- _About this exercise_
Keep only the lines of the material below that contain the word "Theorem". Copy those lines.

= Beginning of Section =

(** X6. [add_account] replaces the account of an email rather than doubling it:
    the new entry comes last and is the one found for the email, in its
    initial state (enabled, no rate limit, no cooldown, counter at zero)
    whatever the replaced entry held; the other accounts keep their order;
    the active index, the other providers and the strategy are untouched;
    the pools are written to the accounts file. *)
Theorem add_account_replaces (s : AccountPool) (p : string) (c : OAuthCredentials)
    (cid : option string) (e : string) (now_ms : Z) :
  let s' := add_account s p c cid e now_ms in
  let entry := mkAccount e c cid true now_ms None ∅ None 0 None in
  accounts_of s' p = filter (fun a => email a ≠ e) (accounts_of s p) ++ [entry]
  /\ account_of s' p e = Some entry
  /\ length (filter (fun a => email a = e) (accounts_of s' p)) = 1%nat
  /\ filter (fun a => email a ≠ e) (accounts_of s' p)
     = filter (fun a => email a ≠ e) (accounts_of s p)
  /\ active_index_of s' p = active_index_of s p
  /\ strategy (pool_at s' p) = strategy (pool_at s p)
  /\ (forall q, q ≠ p -> pool_at s' q = pool_at s q)
  /\ accounts_file s' = Some (pools_of s').
Proof.
  cbv zeta. unfold add_account. rewrite load_accounts_eq, save_after_load.
  set (entry := mkAccount e c cid true now_ms None ∅ None 0 None).
  unfold account_of. rewrite !accounts_of_eq, !active_index_of_eq, !pool_at_cached_insert.
  rewrite pools_of_cached. cbn [accounts active_index strategy accounts_file].
  pose proof (Forall_filter_ne e (accounts (pool_at s p))) as Hne.
  split; [reflexivity|].
  split.
  { rewrite find_app_miss by exact Hne. cbn [List.find entry email].
    now rewrite String.eqb_refl. }
  split.
  { rewrite filter_app, length_app, (filter_none (fun a => email a = e)).
    - rewrite filter_cons, decide_True by reflexivity. reflexivity.
    - eapply Forall_impl; [exact Hne|]. auto. }
  split.
  { rewrite filter_app, (filter_all (fun a => email a ≠ e) (filter _ _)) by exact Hne.
    rewrite filter_cons, decide_False by (intros Hx; now apply Hx).
    cbn [filter]. apply app_nil_r. }
  split; [reflexivity|]. split; [reflexivity|].
  split; [|reflexivity].
  intros q Hq. rewrite pool_at_cached_insert_ne by auto. reflexivity.
Qed.

(** X7. [add_account] keeps the emails of a provider's accounts distinct. *)
Theorem add_account_unique_emails (s : AccountPool) (p : string) (c : OAuthCredentials)
    (cid : option string) (e : string) (now_ms : Z) :
  unique_emails s p -> unique_emails (add_account s p c cid e now_ms) p.
Proof.
  unfold unique_emails, add_account. rewrite load_accounts_eq, save_after_load.
  rewrite !accounts_of_eq, pool_at_cached_insert. cbn [accounts].
  intros Hnd. rewrite map_app. cbn [map email].
  apply NoDup_app. split; [|split].
  - induction (accounts (pool_at s p)) as [|a l IH]; [constructor|].
    cbn [map] in Hnd. apply NoDup_cons in Hnd as [Ha Hl].
    rewrite filter_cons. destruct (decide (email a ≠ e)); [|now apply IH].
    cbn [map]. apply NoDup_cons. split; [|now apply IH].
    intros Hin. apply Ha. apply list_elem_of_fmap in Hin as (b & Hb & Hin).
    apply list_elem_of_filter in Hin as [_ Hin].
    apply list_elem_of_fmap. eauto.
  - intros x Hin Hx. apply list_elem_of_singleton in Hx as ->.
    apply list_elem_of_fmap in Hin as (b & Hb & Hin).
    apply list_elem_of_filter in Hin as [Hne _]. now apply Hne.
  - apply NoDup_singleton.
Qed.

Lemma add_account_unique_emails_witness :
  unique_emails (add_account sample_pool "openai" refreshed_credentials None "a@x" 5000)
    "openai".
Proof.
  apply (add_account_unique_emails sample_pool "openai" refreshed_credentials None "a@x" 5000).
  apply (bool_decide_unpack _). vm_compute. exact I.
Defined.

(** X8. [remove_account] answers [False] exactly when no account has the email,
    and then writes nothing; otherwise it drops every account of that email,
    keeps the others in order, leaves the active index as it was and writes
    the pools to the accounts file. *)
Theorem remove_account_spec (s : AccountPool) (p e : string) :
  let r := remove_account s p e in
  (fst r = false <-> Forall (fun a => email a ≠ e) (accounts_of s p))
  /\ (fst r = false ->
      accounts_file (snd r) = accounts_file s /\ accounts_of (snd r) p = accounts_of s p)
  /\ (fst r = true ->
      accounts_of (snd r) p = filter (fun a => email a ≠ e) (accounts_of s p)
      /\ account_of (snd r) p e = None
      /\ (length (accounts_of (snd r) p) < length (accounts_of s p))%nat
      /\ active_index_of (snd r) p = active_index_of s p
      /\ accounts_file (snd r) = Some (pools_of (snd r))).
Proof.
  cbv zeta. unfold remove_account, account_of.
  rewrite load_accounts_eq, save_after_load, !accounts_of_eq.
  destruct (Nat.eqb_spec (length (filter (fun a => email a ≠ e) (accounts (pool_at s p))))
              (length (accounts (pool_at s p)))) as [Hlen|Hlen].
  - cbn [fst snd accounts_file]. split; [|split].
    + split; [intros _; now apply (proj1 (filter_length_eq _ _))|reflexivity].
    + intros _. split; [reflexivity|].
      rewrite pool_at_loaded. reflexivity.
    + discriminate.
  - cbn [fst snd accounts_file]. split; [|split].
    + split; [discriminate|]. intros Hall. now apply (proj2 (filter_length_eq _ _)) in Hall.
    + discriminate.
    + intros _. rewrite !active_index_of_eq.
      rewrite !pool_at_cached_insert, pools_of_cached. cbn [accounts active_index].
      split; [reflexivity|].
      split.
      { apply find_miss, Forall_filter_ne. }
      split; [|split; reflexivity].
      pose proof (length_filter (fun a => email a ≠ e) (accounts (pool_at s p))). lia.
Qed.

= End of Section =

- _Task solution_
Theorem add_account_replaces (s : AccountPool) (p : string) (c : OAuthCredentials)
Theorem add_account_unique_emails (s : AccountPool) (p : string) (c : OAuthCredentials)
Theorem remove_account_spec (s : AccountPool) (p e : string) :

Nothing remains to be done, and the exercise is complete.